Di Indonesia, riset dari Badan Riset dan Inovasi Nasional memetakan ada sekitar 247 jenis ikan asing. Dari jumlah tersebut, 50 jenis diduga sudah berada di perairan umum, dan sekitar 20 jenis telah dikategorikan sebagai spesies invasif yang agresif.

Beberapa contoh yang jamak ditemukan di antaranya adalah ikan sapu-sapu, kelompok ikan siklid seperti red devil, ikan cere, nila, hingga ikan predator raksasa seperti arapaima dan aligator gar.

**Apa Itu Spesies Asing Invasif?**

Dosen Fakultas Biologi Universitas Gadjah Mada, Donan Satria Yudha, menjelaskan bahwa spesies asing invasif merupakan organisme non-lokal yang masuk ke ekosistem baru, lalu berkembang secara masif hingga mengancam spesies asli.

Meski demikian, Donan menggarisbawahi bahwa tidak semua spesies asing otomatis menjadi invasif.

“Meskipun tidak semua spesies asing berpotensi invasif, misalnya ikan koi, namun potensi tersebut tetap ada tergantung dari kemampuan adaptasi spesies dan kondisi lingkungannya. Sehingga tetap harus waspada dan dimitigasi,” ujar Donan.

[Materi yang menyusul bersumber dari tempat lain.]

(** ** One connection *)

Definition cs_send_L_Busmonitor6 (c : ConnState_ipv6) (l : L_Busmonitor_PDU) : outcome ConnState_ipv6 :=
  if decide (cs_type6 c = CT_BUSMONITOR) then
    x ← Busmonitor_to_CEMI 0x2B l (cs_no6 c);
    Ret (cs_put6 (set_cno6 c (cs_no6 c + 1)) x)
  else Ret c.

Definition cs_send_L_Data6 (c : ConnState_ipv6) (l : L_Data_PDU) : outcome ConnState_ipv6 :=
  if decide (cs_type6 c = CT_STANDARD) then
    _ ← assert_ (negb (do_send_next6 c));
    x ← L_Data_ToCEMI 0x29 l;
    Ret (cs_put6 (set_do_send_next6 c true) x)
  else Ret c.

Definition send_trigger_cb6 (c : ConnState_ipv6) : conn_result6 :=
  let c := set_ctrigger6 c false in
  match cs_out6 c with
  | [] => Ret (c, [])
  | x :: _ =>
      p ← (if decide (cs_type6 c = CT_CONFIG)
           then ConfigRequest6_ToPacket (mkConfigRequest (channel6 c) (sno6 c) x)
           else TunnelRequest6_ToPacket (mkTunnelRequest (channel6 c) (sno6 c) x));
      Ret (set_cretries6 c (cs_retries6 c + 1) true, [SO_Send6 p (cs_daddr6 c)])
  end.

Definition tunnel_request6 (c : ConnState_ipv6) (r1 : EIBnet_TunnelRequest) : conn_result6 :=
  let ack status :=
    p ← TunnelACK6_ToPacket (mkTunnelACK (treq_channel r1) (treq_seqno r1) status);
    Ret (SO_Send6 p (cs_daddr6 c)) in
  if decide (rno6 c = Z.land (treq_seqno r1 + 1) 0xff) then a ← ack 0; Ret (c, [a])
  else if decide (rno6 c <> treq_seqno r1) then Ret (c, [])
  else
    '(c, o, status) ←
      (if decide (cs_type6 c = CT_STANDARD) then
         l ← CEMI_to_L_Data (treq_CEMI r1);
         match l with
         | Some l =>
             code ← at_ (treq_CEMI r1) 0;
             c ← (if decide (code = 0x11) then x ← L_Data_ToCEMI 0x2E l; Ret (cs_put6 c x) else Ret c);
             let l := if decide (source l = 0) then with_source l (cs_addr6 c) else l in
             Ret (c, if bool_decide (code = 0x11) || bool_decide (code = 0x29)
                     then [SO_recv6 (cs_id6 c) l] else [], 0)
         | None => Ret (c, [], 0x29)
         end
       else Ret (c, [], 0x29));
    a ← ack status;
    Ret (set_seqs6 c (sno6 c) (u8 (rno6 c + 1)), o ++ [a]).

(** The part that [tunnel_response6] and [config_response6] have in common once the
    acknowledgement is accepted. *)
Definition cs_acked6 (c : ConnState_ipv6) : conn_result6 :=
  c ← cs_get6 (set_seqs6 c (u8 (sno6 c + 1)) (rno6 c));
  let c := set_cretries6 c 0 false in
  match cs_out6 c with
  | _ :: _ => Ret (cs_trigger6 c, [])
  | [] =>
      if do_send_next6 c then Ret (set_do_send_next6 c false, [SO_send_Next6 (cs_id6 c)])
      else Ret (c, [])
  end.

Definition tunnel_response6 (c : ConnState_ipv6) (r1 : EIBnet_TunnelACK) : conn_result6 :=
  if decide (sno6 c <> tack_seqno r1) then Ret (c, [])
  else if decide (tack_status r1 <> 0) then Ret (c, [])
  else if decide (cs_retries6 c = 0) then Ret (c, [])
  else if bool_decide (cs_type6 c <> CT_STANDARD) && bool_decide (cs_type6 c <> CT_BUSMONITOR)
  then Ret (c, [])
  else cs_acked6 c.

Definition config_response6 (c : ConnState_ipv6) (r1 : EIBnet_ConfigACK) : conn_result6 :=
  if decide (sno6 c <> cfack_seqno r1) then Ret (c, [])
  else if decide (cfack_status r1 <> 0) then Ret (c, [])
  else if decide (cs_retries6 c = 0) then Ret (c, [])
  else if decide (cs_type6 c <> CT_CONFIG) then Ret (c, [])
  else cs_acked6 c.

Merujuk pada kajian literatur dalam jurnal Sains Malaysiana (2022), sedikitnya ditemukan 50 spesies ikan asing di 72 danau dan 57 sungai yang tersebar di 28 provinsi di Indonesia. Dari jumlah itu, 18 spesies berstatus invasif. Ikan siklid tercatat mendominasi ekosistem danau, sementara ikan sapu-sapu menguasai wilayah sungai.

**Dipicu Kelalaian Manusia dan Dampak Ekologisnya**

Masuknya ikan-ikan ini sebagian besar dipicu oleh aktivitas manusia, terutama melalui jalur perdagangan ikan hias dan budidaya konsumsi. Banyak pemilik yang melepas ikan ke perairan terbuka karena tidak mampu lagi merawatnya, atau karena ikan budidaya hanyut terbawa banjir.

Selain itu, ada pula sejarah introduksi untuk pengendalian biologis masa kolonial, seperti pelepasan ikan cere untuk memakan jentik nyamuk malaria.

Namun, kehadiran mereka justru membawa petaka bagi fauna lokal. Para peneliti Fakultas Biologi UGM menilai spesies invasif ini berbahaya karena merusak rantai makanan dan merebut sumber daya alam.

Ikan sapu-sapu, misalnya, merusak habitat dengan memakan tumbuhan air serta membuat lubang di dasar sungai. Sementara itu, ikan cere kedapatan menyerang larva fauna endemik.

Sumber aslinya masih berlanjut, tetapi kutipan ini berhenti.